Hasta el momento no hay detenidos, pero sí se constató la existencia de unas 100.000 autopartes y se logró reconstruir a través de los números secretos que las autopartes tienen registrados en lugares especiales unos 6 vehículos que están denunciados como robados, entre ellos una camioneta Toyota, una Ford Ranger, un Fiat Adventure y un Fiat Idea, la mayoría de ellos modelo superior a 1995. Las autoridades estimaron el valor de la mercadería involucrada en el operativo representa cerca de 50 millones de pesos.
No hubo derivación a la Justicia ordinaria hasta el momento, porque todos estos delitos son de jurisdicción federal. Tributariamente hay implicancias de índole federal y serán evaluadas por el juez en base a la documentación retenida o a la carencia de ésta por parte de los propietarios de los diferentes locales.
Los 6 vehículos ya cortados estaban en un desarmadero cercano a la Isla del Río Diamante. “Los vehículos tienen número de motor, número de chasis, en las puertas un número secreto de fábrica, en los parantes del techo otro número secreto que determina cuál es el vehículo hasta la chapa patente. Tenían pedido de secuestro por haber sido sustraídos en Capital Federal o Gran Buenos Aires”, explicó el Comisario Paternitte quien además agregó en cuanto a un local de venta de repuestos allanado, que poseía piezas producto de ilícitos.
Los vehículos incautados en autopartes fueron llevados al predio de Gendarmería Nacional. Serían de robos cuyas denuncias son de Capital Federal, según fue constatado en los números de chasis.
En el mapa de Mendoza estos desarmaderos ilegales representarían estimativamente el 20% de lo que se trafica en el mercado de las autopartes.
Una incógnita llamativa
Una vez terminada la conferencia de prensa y concluída la primera parte del operativo, que ahora seguirá en sede judicial, varias preguntas quedaron flotando entre los periodistas que cubrimos la información.

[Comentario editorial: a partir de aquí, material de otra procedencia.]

(* ===== verification/BrokerReceive.v ===== *)
(** * The broker's receiving path

    The octets delivered by the transport are consumed in order, and the first
    record of them is the one that is decoded. *)

From stdpp Require Import base list numbers.
From Stdlib Require Import ZArith Lia.
From S2P Require Import Prelude Endian Status Buffers Crc32c Cobs Frame Stream RecordReader Cbor Utf8 Broker BrokerLogic.

(** The octets received but not consumed. *)
Definition pending {W} (b : pbns_broker W) : bytes :=
  slice (b_data (st_receive (k_storage b))) (k_receive_offset b) (k_receive_length b - k_receive_offset b).

(** What the receiving path writes. *)
Definition touched {W} (b : pbns_broker W) (s : pbns_broker_storage) (r : pbns_record_reader) (o l : Z)
  : pbns_broker W :=
  set_receive_length l (set_receive_offset o (set_reader r (set_storage s b))).

Lemma touched_id {W} (b : pbns_broker W) :
  touched b (k_storage b) (k_reader b) (k_receive_offset b) (k_receive_length b) = b.
Proof. by destruct b. Qed.

Lemma touched_touched {W} (b : pbns_broker W) s r o l s' r' o' l' :
  touched (touched b s r o l) s' r' o' l' = touched b s' r' o' l'.
Proof. by destruct b. Qed.

Lemma ranges_overlap_sub `{Machine} q cap p len off n :
  ranges_overlap q cap p len = false -> 0 <= off -> 0 <= n -> off + n <= len ->
  ranges_overlap (p + off) n q cap = false.
Proof. unfold ranges_overlap. intros E Ho Hn Hl. zbool; cbn [orb andb] in *; try done; lia. Qed.

Section receive.
Context {W : Type} `{Machine} `{QCBOR} (e : endpoint W) `{!EndpointLaws e}.
Implicit Types (b : pbns_broker W) (s : pbns_broker_storage) (w : W).

(** From [(b, w)] to [(b', w')] the octets [consumed] were taken from those
    pending and those delivered meanwhile. *)
Definition consumes b w b' w' (consumed : bytes) : Prop :=
  exists new, delivered w' = delivered w ++ new /\ pending b ++ new = consumed ++ pending b'
              /\ bytes_ok consumed.

Lemma consumes_trans b1 w1 b2 w2 b3 w3 c1 c2 :
  consumes b1 w1 b2 w2 c1 -> consumes b2 w2 b3 w3 c2 -> consumes b1 w1 b3 w3 (c1 ++ c2).
Proof.
  intros (n1 & D1 & E1 & O1) (n2 & D2 & E2 & O2). exists (n1 ++ n2). split; [|split].
  - by rewrite D2, D1, app_assoc.
  - by rewrite app_assoc, E1, <- app_assoc, E2, app_assoc.
  - by apply bytes_ok_app.
Qed.

(** What a turn that goes on has done: it used octets received before, or the
    deadline was not over and it asked the transport for more. *)
Definition waited b w w' : Prop :=
  (k_receive_offset b < k_receive_length b /\ w' = w)
  \/ exists now w1 buf ms st n buf', e_monotonic_ms e w = (PBNS_OK, now, w1) /\ now < k_deadline_ms b
       /\ e_receive e w1 buf ms = (st, n, buf', w').

Lemma wp_transport_receive t b w Q :
  wf e b ->
  (forall st n s w', link w' = link w -> sent w' = sent w ->
    s = mk_storage (st_encoded (k_storage b)) (st_raw_scratch (k_storage b)) (st_receive s)
          (st_decoded (k_storage b)) ->
    same_storage (k_storage b) s -> storage_ok s -> 0 <= n ->
    (st = PBNS_OK -> n <= b_cap (st_receive s) ->
      delivered w' = delivered w ++ take (Z.to_nat n) (b_data (st_receive s))) ->
    (st <> PBNS_OK -> delivered w' = delivered w) ->
    (exists buf buf', e_receive e w buf t = (st, n, buf', w')) ->
    Q (st, n) (set_storage s b, w')) ->
  wp (transport_receive t) Q (b, w).
Proof.
  intros Hwf HQ. pose proof Hwf as (_ & _ & _ & Hs & _). unfold transport_receive. apply wp_gets, wp_bind.
  eapply wp_call; [by rewrite (wf_transport e)|]. intros [[st n] data] w' E.
  pose proof (receive_law _ _ _ _ _ _ _ E) as (? & ? & El & Hok & Hn & Hd1 & Hd2). apply wp_update, wp_ret.
  set (s := mk_storage (st_encoded (k_storage b)) (st_raw_scratch (k_storage b))
              (with_data (st_receive (k_storage b)) data) (st_decoded (k_storage b))).
  assert (Hg : same_storage (k_storage b) s).
  { unfold same_storage, s, same_geom. by cbn. }
  apply (HQ st n s); try done.
  - eapply storage_ok_geom; [exact Hs|exact Hg|..]; unfold s; cbn; try done; apply Hs.
  - intros Est Hle. apply Hd1; [done|]. by rewrite <- El.
  - by do 2 eexists.
Qed.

Si bien estos megaoperativos no son una novedad, más bien eran casi un sello de estilo en la gestión de Héctor Raúl Acosta al frente del Juzgado Federal de San Rafael, lo que llama poderosamente la atención es la materia del mismo y que la orden llegue desde San Juan, más allá de que de ahora en adelante funcionará allí una oficina especial de la Policía Federal para realizar estos y otro tipo de operativos de alta complejidad, según informó el Comisario Filgueiras.

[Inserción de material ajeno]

Lemma wp_request_response fuel b w Q :
  wf e b -> link w = k_opened b -> k_active b = true -> id_ok (k_request_id b) ->
  (forall st resp b' w', session_over b b' w' ->
    (st <> PBNS_OK -> resp = zero_response /\ is_wiped (st_decoded (k_storage b'))) ->
    (st = PBNS_OK -> response_of b w resp b' w' /\ sent w' = sent w /\ k_limits b' = k_limits b) ->
    Q (st, resp) (b', w')) ->
  wp (request_response fuel) Q (b, w).
Proof.
  intros Hwf Hl Hact Hid HQ. unfold request_response. apply wp_bind, (wp_broker_receive e); [done|].
  intros st resp s r str o l w1 b1 Hg Hwf1 Hl1 Hs1 Hne Heq.
  assert (Hg1 : same_storage (k_storage b) (k_storage b1)) by exact Hg.
  destruct (status_eqb st PBNS_ERR_TIMEOUT) eqn:Et.
  - apply wp_bind, wp_broker_cancel; [done|cbn; congruence|done|cbn; congruence|].
    intros st2 b2 w2 _ Hover _ Hwiped. apply wp_ret, HQ; try done. by eapply session_over_same.
  - apply wp_bind, wp_close; [done|cbn; congruence|].
    intros st2 b2 w2 Hover Hs2 Hd2 Hdec Hlim. destruct (is_ok st2) eqn:Eok2; cbn [negb].
    + apply wp_ret, HQ; [by eapply session_over_same| |].
      * intros Hst. split; [by apply Hne|]. rewrite (proj2 (is_ok_false st) Hst) in Hdec. rewrite Hdec.
        apply wipe_buffer_wiped.
      * intros ->. destruct (Heq eq_refl) as (Hrec & ? & ? & ? & ? & Hlive). cbn [is_ok] in Hdec.
        split; [|split; [congruence|done]]. exists b1, w1. split_and!; try done.
        unfold response_live in *. by rewrite Hdec.
    + apply is_ok_false in Eok2. apply wp_update, wp_ret, HQ.
      * eapply session_over_same; [exact Hg1|]. by apply wipe_decoded_over.
      * intros _. split; [done|]. cbn. apply wipe_buffer_wiped.
      * destruct st; done.
Qed.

Lo significativo es que el operativo se haya circunscripto casi exclusivamente a San Rafael, a pesar de que a partir de lo ocurrido ayer, puede haber derivaciones en otros departamentos e incluso en otras provincias.
Sobremanera, se hizo notoria la envergadura y el volumen del operativo, y sobre todo la impresionante cantidad de mercadería respecto de cuya procedencia no hay explicaciones muy claras. Todo parece indicar que San Rafael podría ser un importante nodo en el circuito de reducción de vehículos robados.
El punto es, ¿recién ahora se descubre esto? ¿por qué nunca antes había habido un procedimiento de semejante envergadura en ese sector del comercio?
Si bien hay algunos antecedentes, entre ellos, el más reciente encarado por el Dr. Jorge Yapur ocupando la subrogancia del juzgado de faltas, desde la justicia federal no se había investigado la actividad con este despliegue y nivel de profundidad, a pesar de que los indicios encontrados en el operativo de ayer, dejan ver claramente que la importancia de la actividad en San Rafael era tal, que un ojo avizor la hubiera notado con facilidad.
Independientemente de las incógnitas, en buena hora que la medida se haya realizado. El tema es que todo parece indicar que tenemos aquí la punta de un ovillo que no se sabe en donde puede terminar, pero que si se logra desentrañar, dejará a la vista cosas muy turbias y podrían llegar a servir para descubrir vinculaciones entre operadores sanrafaelinos y organizaciones delictivas de mucha complejidad.